* **Your instructions**:
Could you copy every line of the data that contains "exactly"?

* **Data supplied**:
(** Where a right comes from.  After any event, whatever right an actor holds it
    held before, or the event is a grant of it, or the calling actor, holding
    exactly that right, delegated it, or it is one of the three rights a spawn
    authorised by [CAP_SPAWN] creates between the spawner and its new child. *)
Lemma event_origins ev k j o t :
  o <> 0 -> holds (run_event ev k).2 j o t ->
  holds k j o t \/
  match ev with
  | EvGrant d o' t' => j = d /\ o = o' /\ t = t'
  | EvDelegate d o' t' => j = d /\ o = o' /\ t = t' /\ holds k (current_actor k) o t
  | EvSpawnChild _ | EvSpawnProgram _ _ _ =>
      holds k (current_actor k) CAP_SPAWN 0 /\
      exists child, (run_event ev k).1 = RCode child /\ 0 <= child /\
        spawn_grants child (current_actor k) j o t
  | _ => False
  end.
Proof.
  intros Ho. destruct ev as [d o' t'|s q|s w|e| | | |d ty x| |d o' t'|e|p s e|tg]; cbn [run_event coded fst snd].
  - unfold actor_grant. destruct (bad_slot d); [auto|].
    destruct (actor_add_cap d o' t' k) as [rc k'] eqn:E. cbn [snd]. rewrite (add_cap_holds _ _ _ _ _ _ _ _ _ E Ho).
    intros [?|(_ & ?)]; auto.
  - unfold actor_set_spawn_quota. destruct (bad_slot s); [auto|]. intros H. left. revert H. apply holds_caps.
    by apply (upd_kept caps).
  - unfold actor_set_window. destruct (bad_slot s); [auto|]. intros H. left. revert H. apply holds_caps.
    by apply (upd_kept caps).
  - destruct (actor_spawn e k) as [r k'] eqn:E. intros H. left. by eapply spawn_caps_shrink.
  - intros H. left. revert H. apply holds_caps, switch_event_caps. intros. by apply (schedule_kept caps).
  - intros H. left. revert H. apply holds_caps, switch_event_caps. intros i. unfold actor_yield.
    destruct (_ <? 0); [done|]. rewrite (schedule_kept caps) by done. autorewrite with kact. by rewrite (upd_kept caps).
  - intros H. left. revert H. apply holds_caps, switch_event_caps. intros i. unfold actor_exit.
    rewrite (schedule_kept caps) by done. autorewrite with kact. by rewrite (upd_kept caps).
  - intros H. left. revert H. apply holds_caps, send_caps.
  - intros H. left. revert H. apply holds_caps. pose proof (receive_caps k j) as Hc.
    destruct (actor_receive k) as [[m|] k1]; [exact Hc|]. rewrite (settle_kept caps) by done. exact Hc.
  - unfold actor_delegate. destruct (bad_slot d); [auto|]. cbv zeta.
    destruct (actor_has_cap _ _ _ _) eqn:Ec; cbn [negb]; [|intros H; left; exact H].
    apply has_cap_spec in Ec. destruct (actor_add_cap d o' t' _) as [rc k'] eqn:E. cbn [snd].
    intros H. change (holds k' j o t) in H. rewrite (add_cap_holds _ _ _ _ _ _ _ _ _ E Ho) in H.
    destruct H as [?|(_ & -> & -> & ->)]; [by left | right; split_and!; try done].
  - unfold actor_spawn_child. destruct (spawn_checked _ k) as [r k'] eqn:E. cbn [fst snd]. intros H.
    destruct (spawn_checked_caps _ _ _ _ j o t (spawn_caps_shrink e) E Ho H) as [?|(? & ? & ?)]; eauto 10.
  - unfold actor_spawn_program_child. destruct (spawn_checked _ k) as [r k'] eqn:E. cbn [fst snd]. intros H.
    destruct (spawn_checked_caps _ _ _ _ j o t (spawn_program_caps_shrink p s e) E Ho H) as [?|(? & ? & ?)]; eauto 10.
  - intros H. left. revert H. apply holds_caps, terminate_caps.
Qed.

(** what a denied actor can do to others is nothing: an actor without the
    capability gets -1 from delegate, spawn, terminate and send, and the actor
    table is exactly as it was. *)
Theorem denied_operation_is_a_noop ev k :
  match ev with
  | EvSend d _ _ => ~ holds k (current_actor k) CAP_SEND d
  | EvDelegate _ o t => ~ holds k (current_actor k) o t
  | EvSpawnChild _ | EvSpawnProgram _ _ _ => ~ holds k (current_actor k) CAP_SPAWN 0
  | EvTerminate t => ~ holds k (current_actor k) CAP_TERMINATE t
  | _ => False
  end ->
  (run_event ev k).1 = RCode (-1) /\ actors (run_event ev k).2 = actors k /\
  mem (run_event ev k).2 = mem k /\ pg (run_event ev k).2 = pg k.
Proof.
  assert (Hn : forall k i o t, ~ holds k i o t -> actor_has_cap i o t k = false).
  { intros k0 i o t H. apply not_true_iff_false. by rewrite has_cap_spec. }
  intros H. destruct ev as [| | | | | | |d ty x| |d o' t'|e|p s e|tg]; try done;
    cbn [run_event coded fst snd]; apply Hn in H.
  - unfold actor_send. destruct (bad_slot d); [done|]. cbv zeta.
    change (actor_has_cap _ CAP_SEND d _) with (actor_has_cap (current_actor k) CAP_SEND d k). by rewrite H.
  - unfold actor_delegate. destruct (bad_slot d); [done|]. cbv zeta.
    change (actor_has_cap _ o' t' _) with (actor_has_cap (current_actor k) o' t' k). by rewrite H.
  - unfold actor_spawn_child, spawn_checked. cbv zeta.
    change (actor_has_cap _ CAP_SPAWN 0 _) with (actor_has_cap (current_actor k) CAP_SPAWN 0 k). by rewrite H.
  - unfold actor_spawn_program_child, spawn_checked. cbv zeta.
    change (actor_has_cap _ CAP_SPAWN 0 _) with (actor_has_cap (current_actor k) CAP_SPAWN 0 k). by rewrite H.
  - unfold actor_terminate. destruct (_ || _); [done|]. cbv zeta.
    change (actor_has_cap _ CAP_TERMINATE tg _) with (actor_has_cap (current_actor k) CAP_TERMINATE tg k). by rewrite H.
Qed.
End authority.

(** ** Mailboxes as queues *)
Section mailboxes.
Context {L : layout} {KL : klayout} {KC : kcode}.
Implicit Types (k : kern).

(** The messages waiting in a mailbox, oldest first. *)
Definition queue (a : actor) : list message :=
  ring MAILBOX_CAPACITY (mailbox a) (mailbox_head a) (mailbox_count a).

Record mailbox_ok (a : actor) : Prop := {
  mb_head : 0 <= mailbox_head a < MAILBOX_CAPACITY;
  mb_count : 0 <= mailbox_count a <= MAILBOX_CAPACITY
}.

* **Exercise solution**:
    exactly that right, delegated it, or it is one of the three rights a spawn
    table is exactly as it was. *)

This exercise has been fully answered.